Records from a data source
______________________________
(* ===== verification/PairingRuns.v ===== *)
(** * Whole pairing ceremonies ([runtime/crates/kernel/src/pairing.rs])

    Two devices running [Pairing] against each other, and the interleavings in
    which a ceremony that was replaced still acts on the shared cell. *)
From S2P Require Import Prelude Crypto Error Codes Pairing.

(** An act of a concrete trace. *)
Ltac in_trace := apply list_elem_of_In; repeat first [left; reflexivity | right].

(** ** An honest ceremony *)
Section Honest.
Context {Shared : Type} {b32 : Base32Visual} {blake : Blake3}.
Abbreviation sys := (@sys Shared).

Lemma length_env_fill e n : length (fill e n) = n.
Proof. unfold fill. by rewrite length_fmap, length_seq. Qed.

Lemma step_resume key e t a k l (σ σ' : sys) :
  tasks σ !! t = Some k → a ≠ Fired → resume key e t k a σ = Some σ' →
  steps key ((e, Resume t a) :: l) σ = steps key l σ'.
Proof. intros Hk Ha Hr. simpl. rewrite Hk. by destruct a; rewrite ?Hr. Qed.
Lemma step_fired key e t k l (σ σ' : sys) :
  tasks σ !! t = Some k → fired t σ = true → resume key e t k Fired σ = Some σ' →
  steps key ((e, Resume t Fired) :: l) σ = steps key l σ'.
Proof. intros Hk Hf Hr. simpl. by rewrite Hk, Hf, Hr. Qed.
Lemma step_call key e i l (σ σ' : sys) : step key e σ i = Some σ' → steps key ((e, i) :: l) σ = steps key l σ'.
Proof. simpl. by intros ->. Qed.

(** A device whose exports work, at each of its steps; the clock and the entropy
    may be others at every one of them. *)
Definition ready (e : nat → env) : Prop := ∀ i, open (e i) = Ok () ∧ engine (e i) = Ok () ∧ endpoint (e i) = true.

(** The joiner up to its digits, and from its confirmation to the end; its [i]-th
    step is taken in the environment [e i]. *)
Definition joiner_shows (e : nat → env) (kA commit nonce_a card : bytes) : list (env * @input Shared) :=
  [(e 0, CallOffer); (e 1, Inbound kA);
   (e 2, Resume 0 (Got (Some (Claim (fill (e 0) 16) commit))));
   (e 3, Resume 0 (EngineCard (Ok card)));
   (e 4, Resume 0 (Sent (Ok ())));
   (e 5, Resume 0 (Got (Some (Reveal nonce_a))))]%nat.
Definition joiner_joins (e : nat → env) (g : @Enrollment Shared) : list (env * @input Shared) :=
  [(e 6, CallConfirm); (e 7, Resume 0 Fired); (e 8, Resume 0 (Sent (Ok ())));
   (e 9, Resume 0 (Got (Some (Enroll g)))); (e 10, Resume 0 (EngineDone (Ok ()))); (e 11, Resume 0 (Sent (Ok ())))]%nat.

(** The adder's halves. *)
Definition adder_shows (e : nat → env) (kJ token nonce_j : bytes) (petname : string) (card : bytes)
  : list (env * @input Shared) :=
  [(e 0, CallClaim (ascii_chars (encode_code kJ token)));
   (e 1, Resume 0 (Dialed (Ok kJ))); (e 2, Resume 0 (Sent (Ok ())));
   (e 3, Resume 0 (Got (Some (Accept nonce_j kJ petname card))));
   (e 4, Resume 0 (Sent (Ok ())))]%nat.
Definition adder_grants (e : nat → env) (g : @Enrollment Shared) : list (env * @input Shared) :=
  [(e 5, CallConfirm); (e 6, Resume 0 Fired); (e 7, Resume 0 (Got (Some ConfirmJoin)));
   (e 8, Resume 0 (EngineGranted (Ok g))); (e 9, Resume 0 (Sent (Ok ())));
   (e 10, Resume 0 (Got (Some Enrolled))); (e 11, Resume 0 (EngineDone (Ok ())))]%nat.
(** The joiner's offer is claimed while it lives. *)
Definition in_time (e : nat → env) : Prop := now (e 2%nat) < saturating_add 64 (now (e 0%nat)) OFFER_TTL_MS.

Lemma joiner_runs kJ kA (e : nat → env) nA card g :
  ready e → in_time e → length nA = 32%nat → length (name_key g) = 32%nat →
  ∃ σ σ', steps kJ (joiner_shows e kA (blake3 nA) nA card) init = Some σ ∧
    phase (pairing σ) = AwaitingConfirm (sas (fill (e 0%nat) 16) kJ kA (fill (e 3%nat) 32) nA) ∧
    Sending 0 (Accept (fill (e 3%nat) 32) kJ (petname_of (e 3%nat)) card) ∈ trace σ ∧
    steps kJ (joiner_joins e g) σ = Some σ' ∧
    phase (pairing σ') = PhaseDone ∧ offer (pairing σ') = None ∧ session (pairing σ') = None ∧
    Sending 0 ConfirmJoin ∈ trace σ' ∧ AdoptionStarted 0 g ∈ trace σ'.
Proof.
  intros He Ht Hn Hg. destruct (He 0%nat) as (Ho & Hen & Hep). destruct (He 6%nat) as (Ho6 & _ & _).
  set (tok := fill (e 0%nat) 16). set (o := mkOffer tok (saturating_add 64 (now (e 0%nat)) OFFER_TTL_MS) false 0).
  assert (Hv : verdict (now (e 2%nat)) tok (Some o) = Claimed o).
  { unfold verdict. cbn [token claimed expires o]. rewrite bool_decide_true by done. cbn [negb].
    by rewrite (proj2 (Z.leb_gt _ _) Ht). }
  set (σ1 := minted (Shared := Shared) kJ (e 0%nat) init). set (σ2 := spawn (AwaitingClaim kA) σ1).
  set (σ3 := log (OfferClaimed 0 0 (now (e 2%nat)) (expires o)) (set_offer (Some (mkOffer (token o) (expires o) true 0)) σ2)).
  assert (Hjoin : run_joiner (e 2%nat) 0 kA (Some (Claim tok (blake3 nA))) σ2 =
    park 0 (MakingCard kA tok (blake3 nA)) (set_session (Some (mkSession 0 true)) σ3)).
  { unfold run_joiner. change (offer (pairing σ2)) with (Some o). rewrite Hv. unfold run_claimed, bind_session.
    change (session (pairing _)) with (@None Session). cbv iota. by rewrite try_array_exact by apply length_env_fill. }
  eexists _, _. split; [|split; [|split; [|split; [|split]]]].
  - unfold joiner_shows.
    erewrite step_call. 2: { cbn [step]. unfold pairing_offer. rewrite Ho, Hen, Hep. reflexivity. }
    erewrite step_call. 2: { reflexivity. }
    erewrite (step_resume _ _ _ _ (AwaitingClaim kA)). 2: { reflexivity. } 2: { done. } 2: { exact (f_equal Some Hjoin). }
    erewrite (step_resume _ _ _ _ (MakingCard kA tok (blake3 nA))). 2: { reflexivity. } 2: { done. } 2: { reflexivity. }
    erewrite step_resume. 2: { reflexivity. } 2: { done. } 2: { reflexivity. }
    erewrite step_resume. 2: { reflexivity. } 2: { done. }
    2: { cbn [resume resume_adder resume_joiner]. unfold joiner_revealed, nonce32. rewrite try_array_exact by done. cbn [ok_or].
         rewrite bool_decide_true by done. reflexivity. }
    reflexivity.
  - reflexivity.
  - in_trace.
  - unfold joiner_joins.
    erewrite step_call. 2: { cbn [step]. unfold pairing_confirm. rewrite Ho6. reflexivity. }
    erewrite step_fired. 2: { reflexivity. } 2: { reflexivity. } 2: { reflexivity. }
    erewrite step_resume. 2: { reflexivity. } 2: { done. } 2: { reflexivity. }
    erewrite step_resume. 2: { reflexivity. } 2: { done. }
    2: { cbn [resume resume_adder resume_joiner]. unfold joiner_enrolled. rewrite try_array_exact by done. reflexivity. }
    erewrite step_resume. 2: { reflexivity. } 2: { done. } 2: { reflexivity. }
    erewrite step_resume. 2: { reflexivity. } 2: { done. } 2: { reflexivity. }
    reflexivity.
  - reflexivity.
  - split_and!; try reflexivity; in_trace.
Qed.

Lemma adder_runs kA kJ (e : nat → env) token nJ petname card g :
  ready e → length kJ = 32%nat → kJ ≠ kA → length token = 16%nat → length nJ = 32%nat →
  ∃ σ σ', steps kA (adder_shows e kJ token nJ petname card) init = Some σ ∧
    phase (pairing σ) = AwaitingConfirm (sas token kJ kA nJ (fill (e 1%nat) 32)) ∧
    Sending 0 (Claim token (blake3 (fill (e 1%nat) 32))) ∈ trace σ ∧ Sending 0 (Reveal (fill (e 1%nat) 32)) ∈ trace σ ∧
    steps kA (adder_grants e g) σ = Some σ' ∧
    phase (pairing σ') = PhaseDone ∧ session (pairing σ') = None ∧
    GrantStarted 0 kJ petname ∈ trace σ' ∧ Sending 0 (Enroll g) ∈ trace σ'.
Proof.
  intros He Hk Hne Ht Hn. destruct (He 0%nat) as (Ho & Hen & Hep). destruct (He 4%nat) as (_ & Hen4 & _). destruct (He 5%nat) as (Ho5 & _ & _).
  eexists _, _. split; [|split; [|split; [|split; [|split]]]].
  - unfold adder_shows.
    erewrite step_call.
    2: { cbn [step]. unfold pairing_claim. rewrite Ho, Hen, Hep. cbn [mbind result_bind negb].
         rewrite decode_encode_code, bool_decide_false by done. reflexivity. }
    erewrite step_resume. 2: { reflexivity. } 2: { done. }
    2: { cbn [resume resume_adder resume_joiner]. rewrite bool_decide_true by done. reflexivity. }
    erewrite step_resume. 2: { reflexivity. } 2: { done. } 2: { reflexivity. }
    erewrite step_resume. 2: { reflexivity. } 2: { done. }
    2: { cbn [resume resume_adder resume_joiner]. unfold adder_accepted. rewrite bool_decide_true by done. cbn [negb].
         unfold nonce32. rewrite try_array_exact by done. reflexivity. }
    erewrite step_resume. 2: { reflexivity. } 2: { done. } 2: { cbn [resume resume_adder resume_joiner]. rewrite Hen4. reflexivity. }
    reflexivity.
  - reflexivity.
  - in_trace.
  - in_trace.
  - unfold adder_grants.
    erewrite step_call. 2: { cbn [step]. unfold pairing_confirm. rewrite Ho5. reflexivity. }
    erewrite step_fired. 2: { reflexivity. } 2: { reflexivity. } 2: { reflexivity. }
    do 5 (erewrite step_resume; [|reflexivity|done|reflexivity]).
    reflexivity.
  - split_and!; try reflexivity; in_trace.
Qed.

(** C34: Two honest devices pair.  Run the joiner and the adder against each other, each
    frame one sends being the one the other receives, with any keys and contact
    card, and with any clock and any draw at every step of either, so long as the
    claim arrives before the offer expires: both come to show the same six digits,
    those of the transcript of their two keys, the token and the two nonces that
    were drawn; and when both users confirm, the adder has granted the joiner's
    key, the joiner has adopted the enrollment it was sent, both report done and
    neither keeps a session or a live code. *)
Theorem honest_ceremony kJ kA (eJ eA : nat → env) card g :
  ready eJ → ready eA → in_time eJ → length kJ = 32%nat → kJ ≠ kA → length (name_key g) = 32%nat →
  let token := fill (eJ 0%nat) 16 in
  let nJ := fill (eJ 3%nat) 32 in
  let nA := fill (eA 1%nat) 32 in
  let petname := petname_of (eJ 3%nat) in
  let digits := sas token kJ kA nJ nA in
  ∃ σJ σA σJ' σA',
    steps kJ (joiner_shows eJ kA (blake3 nA) nA card) init = Some σJ ∧
    steps kA (adder_shows eA kJ token nJ petname card) init = Some σA ∧
    phase (pairing σJ) = AwaitingConfirm digits ∧ phase (pairing σA) = AwaitingConfirm digits ∧
    (* every frame one receives is one the other sent *)
    Sending 0 (Claim token (blake3 nA)) ∈ trace σA ∧ Sending 0 (Accept nJ kJ petname card) ∈ trace σJ ∧
    Sending 0 (Reveal nA) ∈ trace σA ∧ Sending 0 ConfirmJoin ∈ trace σJ' ∧ Sending 0 (Enroll g) ∈ trace σA' ∧
    steps kJ (joiner_joins eJ g) σJ = Some σJ' ∧ steps kA (adder_grants eA g) σA = Some σA' ∧
    phase (pairing σJ') = PhaseDone ∧ phase (pairing σA') = PhaseDone ∧
    session (pairing σJ') = None ∧ session (pairing σA') = None ∧ offer (pairing σJ') = None ∧
    GrantStarted 0 kJ petname ∈ trace σA' ∧ AdoptionStarted 0 g ∈ trace σJ'.
Proof.
  intros HJ HA Ht Hk Hne Hg token nJ nA petname digits.
  destruct (joiner_runs kJ kA eJ nA card g HJ Ht (length_env_fill _ 32) Hg) as
    (σJ & σJ' & J1 & J2 & J3 & J4 & J5 & J6 & J7 & J8 & J9).
  destruct (adder_runs kA kJ eA token nJ petname card g HA Hk Hne (length_env_fill _ 16) (length_env_fill _ 32)) as
    (σA & σA' & A1 & A2 & A3 & A4 & A5 & A6 & A7 & A8 & A9).
  by exists σJ, σA, σJ', σA'.
Qed.
End Honest.

(** ** Ceremonies that were replaced *)
Section Replaced.
Import Toy.
Definition key0 : bytes := be_bytes 32 1.
Definition keyX : bytes := be_bytes 32 2.
Definition keyY : bytes := be_bytes 32 3.
Definition env0 : env := mkEnv 1000 (λ i, byte_of (Z.of_nat i)) (Ok ()) (Ok ()) true None "able".
Definition claim_of (key : bytes) : env * @input unit :=
  (env0, CallClaim (ascii_chars (encode_code key (be_bytes 16 9)))).
Definition go (t : nat) (a : @answer unit) : env * @input unit := (env0, Resume t a).
Definition outcome (l : list (env * @input unit)) : option (@sys unit) := steps key0 l init.

(** A claim on X, cancelled while it waits, then a claim on Y that is bound; then
    X's wire ends. *)
Definition cancel_then_claim : list (env * @input unit) :=
  [claim_of keyX; go 0 (Dialed (Ok keyX)); go 0 (Sent (Ok ())); (env0, CallCancel); go 1 (Sent (Ok ()));
   claim_of keyY; go 2 (Dialed (Ok keyY)); go 2 (Sent (Ok ())); go 0 (Got None)].

(** The wire of a cancelled ceremony going quiet ends the ceremony that replaced
    it: [finish] takes whatever session is in the cell, and the [cancelled] flag
    it consults is the new session's. *)
Theorem stale_finish_ends_new_session :
  ∃ σ, outcome cancel_then_claim = Some σ ∧
    Ended 0 (Err gone) ∈ trace σ ∧ Closed 2 ∈ trace σ ∧ phase (pairing σ) = PhaseFailed gone ∧
    session (pairing σ) = None ∧ is_Some (tasks σ !! 2%nat) ∧ 2%nat ∉ cells σ.
Proof.
  eexists. split; [vm_compute; reflexivity|]. split_and!; [in_trace|in_trace|reflexivity|reflexivity|by eexists|].
  by apply (bool_decide_unpack _).
Qed.

(** The joiner's reveal is already queued when the user cancels. *)
Definition cancel_before_reveal : list (env * @input unit) :=
  [(env0, CallOffer); (env0, Inbound keyX); go 0 (Got (Some (Claim (fill env0 16) (blake3 (be_bytes 32 5)))));
   go 0 (EngineCard (Ok [])); go 0 (Sent (Ok ())); (env0, CallCancel); go 1 (Sent (Ok ()));
   go 0 (Got (Some (Reveal (be_bytes 32 5)))); (env0, CallConfirm); go 0 (Got None)].

(** A cancelled ceremony can leave its digits on the screen: the phase stays at
    awaiting-confirm, with no session, nothing to confirm and no task left to
    move it. *)
Theorem cancel_leaves_digits :
  ∃ σ, outcome cancel_before_reveal = Some σ ∧
    (∃ digits, phase (pairing σ) = AwaitingConfirm digits) ∧ session (pairing σ) = None ∧ tasks σ = ∅.
Proof. eexists. split; [vm_compute; reflexivity|]. split_and!; [by eexists|reflexivity|reflexivity]. Qed.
______________________________
Task directions:
Search the data above for the word "frame", then gather each line in which it appears.

Task result:
    frame one sends being the one the other receives, with any keys and contact
    (* every frame one receives is one the other sent *)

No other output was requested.